──────── GIVEN ENTRIES ────────

(* ===== verification/NodeClaims.v ===== *)
(** [karpv1.NodeClaim], the object karpenter core asks the provider to realise,
    with the fields the provider reads and writes. *)

From S2P Require Import Prelude Kube.

(** [corev1.Taint]. *)
Record Taint := { taint_Key : string; taint_Value : string; taint_Effect : string }.

(** [NodeClassReference]. *)
Record NodeClassRef := { ref_Group : string; ref_Kind : string; ref_Name : string }.

Section WithKube.
Context `{KB : Kube}.

Record NodeClaim := {
  cl_Name : string;
  cl_UID : string;
  cl_Labels : gmap string string;
  cl_Annotations : gmap string string;
  cl_CreationTimestamp : time;
  cl_NodeClassRef : option NodeClassRef;
  cl_Requirements : list NodeSelectorRequirement;
  cl_Requests : ResourceList;
  cl_Taints : list Taint;
  cl_StartupTaints : list Taint;
  cl_ProviderID : string;
  cl_Capacity : ResourceList;
  cl_Allocatable : ResourceList;
  (** When the Rebooting condition last changed, if it is set. *)
  cl_RebootingAt : option time;
  (** Whether a Drifted condition is observed on the object. *)
  cl_Drifted : bool
}.
End WithKube.
(** C21. The kubelet runs with what karpenter subtracts.  For every instance type
    built for a NodeClass and every node that joins with it, each reservation
    flag is given once, and what the kubelet reads from it is what the overhead
    of that instance type holds: the same amount of every reserved resource, the
    same eviction thresholds against the same capacity, and the pod limit that
    is the capacity's pods.  The names must be free of the separators and no
    extra flag may repeat one of the provider's. *)
Theorem kubelet_runs_with_what_is_subtracted now sts nodeClass ipv4 u opts it (in_ : JoinInput)
    (args : list kubeletArg)
    (Hit : it ∈ Build now sts nodeClass ipv4 u opts)
    (Hk : ji_Kubelet in_ = Some (spec_Kubelet (nc_Spec nodeClass)))
    (Hargs : kubeletArgs in_ = Some args)
    (Hp : plain_kubelet (spec_Kubelet (nc_Spec nodeClass))) :
  exists kube sys evict pods,
    flag_values args "kube-reserved" = [kube] /\
    flag_values args "system-reserved" = [sys] /\
    flag_values args "eviction-hard" = [evict] /\
    flag_values args "max-pods" = [FormatInt pods] /\
    (forall r, amount_of (read_quantities kube) r = amount_of (ov_KubeReserved (it_Overhead it)) r) /\
    (forall r, amount_of (read_quantities sys) r = amount_of (ov_SystemReserved (it_Overhead it)) r) /\
    evictionThreshold (read_pairs "<" evict) (it_Capacity it) = ov_EvictionThreshold (it_Overhead it) /\
    it_Capacity it !! ResourcePods = Some (NewQuantity pods DecimalSI).
Proof.
  apply build_capacity in Hit as [Hov Hpods]. destruct Hp as [Pk Ps Pe Px].
  set (k := spec_Kubelet (nc_Spec nodeClass)) in *.
  exists (resourceListArg (KubeReservedOrDefault (Some k))),
    (resourceListArg (SystemReservedOrDefault (Some k))),
    (evictionArg (EvictionHardOrDefault (Some k))), (MaxPodsOrDefault (Some k)).
  assert (forall f, f ∈ reservation_flags ->
    flag_values args f = flag_values (base_args (Some k)) f) as Hf.
  { intros f Hin. apply (kubeletArgs_flags in_); auto. }
  rewrite !Hf by (apply (bool_decide_unpack _); by vm_compute).
  do 4 (split; [done|]). rewrite Hov. split; [intros r; by apply read_resourceListArg|].
  split; [intros r; by apply read_resourceListArg|]. split; [|done].
  unfold Overhead. cbn [ov_EvictionThreshold]. by rewrite read_evictionArg.
Qed.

────────

● **TASK INSTRUCTIONS**
Only the lines from the one with "do 4 (split;" to the end of the entries above belong in your answer. Retype them exactly.

● **SOLVED EXERCISE**
  do 4 (split; [done|]). rewrite Hov. split; [intros r; by apply read_resourceListArg|].
  split; [intros r; by apply read_resourceListArg|]. split; [|done].
  unfold Overhead. cbn [ov_EvictionThreshold]. by rewrite read_evictionArg.
Qed.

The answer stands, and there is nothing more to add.